An unexpected phone call
Then one day, the guitar was stolen out of the back of Wiseman's van in Etobicoke, Ont., along with the rest of his equipment.
"I still remember the gut feeling of going out and it being dark and seeing the windows smashed and everything gone, and just not realizing that about the world, you know," he said.
"And in the following days, everyone asking me if I had insurance. And, you know, I kept having to say no, I didn't have insurance. I have ever since, because of that."
He spent years searching for it in pawnshops to no avail, he said.
"I kind of made my peace with it. Yeah, I moved on," he said. "We recovered all the other equipment through pawnshops. But the guitar remained unfound."
That is, until Wiseman got an unexpected call from Bill Somerton late last year saying he had the guitar and wished to return it.
Somerton found the guitar in Gatineau, Que., pawn shop about 23 years ago, he said. At the time, he was looking for a guitar that wouldn't break the bank. This one was a little out of his price range, but he bought it anyway.
"It took a bit of a sacrifice to pick it up," he said with a chuckle.
Much like Wiseman before him, Somerton loved the instrument. Once an active member of Ottawa's rock scene, he now works as a truck driver delivering special artifacts to museums across North America. He says took the guitar with him on his travels for years, showing it off to anyone who would listen.
"I made a lot of friends with it," he said.
But he was always curious about the artist behind it. He searched for her after he bought it, he says, but had no luck tracking her down.
Now in the internet era, his daughter picked up where he left off. They finally got in touch with Kuryk, and on a recent trip to Winnipeg, Somerton met up with her to show her the guitar and tell her his story.
But when Kuryk told him the guitar, in fact, belonged to Wiseman, he knew what he had to do.

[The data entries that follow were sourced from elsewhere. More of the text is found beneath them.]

(** Every accept finds a connection with descriptor 9. *)
#[local] Instance sockets : Transport Replay := {|
  Address := unit; Listener := unit; Stream := Z;
  listen_on _ := sret (Some tt);
  listener_fd _ := 4;
  accept _ := sret (Some (9, tt));
  stream_fd s := s;
  set_nonblocking _ := sret true
|}.

(** An agent counts its reads and closes on a hang-up. *)
#[local] Instance counter : ControlAgent Replay Z := {|
  agent_new _ _ _ := sret 0;
  handle_read_ready a := sret (true, a + 1);
  handle_write_ready a := sret (true, a);
  handle_hup a := sret (false, a)
|}.

Definition script : Replay := [[in_event 0]; [in_event 1]; [hup_event 1]; [in_event 0]].

(** The state of the server after [n] executions *)
Definition after (n : nat) : ControlServer (Tr := sockets) (T := Z) * Replay :=
  match new (Tr := sockets) (T := Z) tt script with
  | Ret s => match ServerSpec.serve n s with Ret (_, s) => s | _ => s end
  | _ => (mkServer (Tr := sockets) tt (mkPoll 0 [] 0) (mkHandle 0) 0 0 ∅, [])
  end.

(** Connection 1 was accepted, served and closed; the next one gets token 2. *)
Lemma server_tokens_unique_witness :
  connections (after 5).1 !! 1 = None /\ connections (after 8).1 !! 2 = Some 0 /\
  ServerSpec.server_ok (after 8).1 /\
  (forall t, t < next_token (after 5).1 -> connections (after 5).1 !! t = None -> connections (after 8).1 !! t = None).
Proof.
  split; [vm_compute; reflexivity|]. split; [vm_compute; reflexivity|].
  apply (ServerSpec.server_tokens_unique (Tr := sockets) (A := counter) tt script (after 0).1 (after 0).2 5 3 (after 5).1 (after 5).2 (after 8).1 (after 8).2);
    vm_compute; reflexivity.
Defined.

"I'll tell you a story. When I was just a small boy, my brother — who was five years my senior — took myself and my friend to a baseball game in Ottawa. And my friend and I found a wallet and was like, 'Oh, yay! Finders, keepers! There's money, we have money!'" he said.
"And I showed it to my brother, and he said, 'Oh no.' He said, 'The name of the fella's inside the wallet. We have to do our best to get it back to him. The rule is, if you know who it belongs to, you do your best to return it.'
"It stayed with me. So there was no question, it had to go to Bob."
With both men's busy schedules, and pandemic travel restrictions, it took months to arrange an in-person meeting.
But earlier this month, Somerton and and his wife drove from their home in Merrickville, Ont., to meet Wiseman in Toronto's High Park.
Somerton's only condition for returning the guitar was that Wiseman sign Somerton's copy of his latest book, Music Lessons.
"I mean that's the real story," Wiseman said. "This guy being that kind and sensitive and gracious."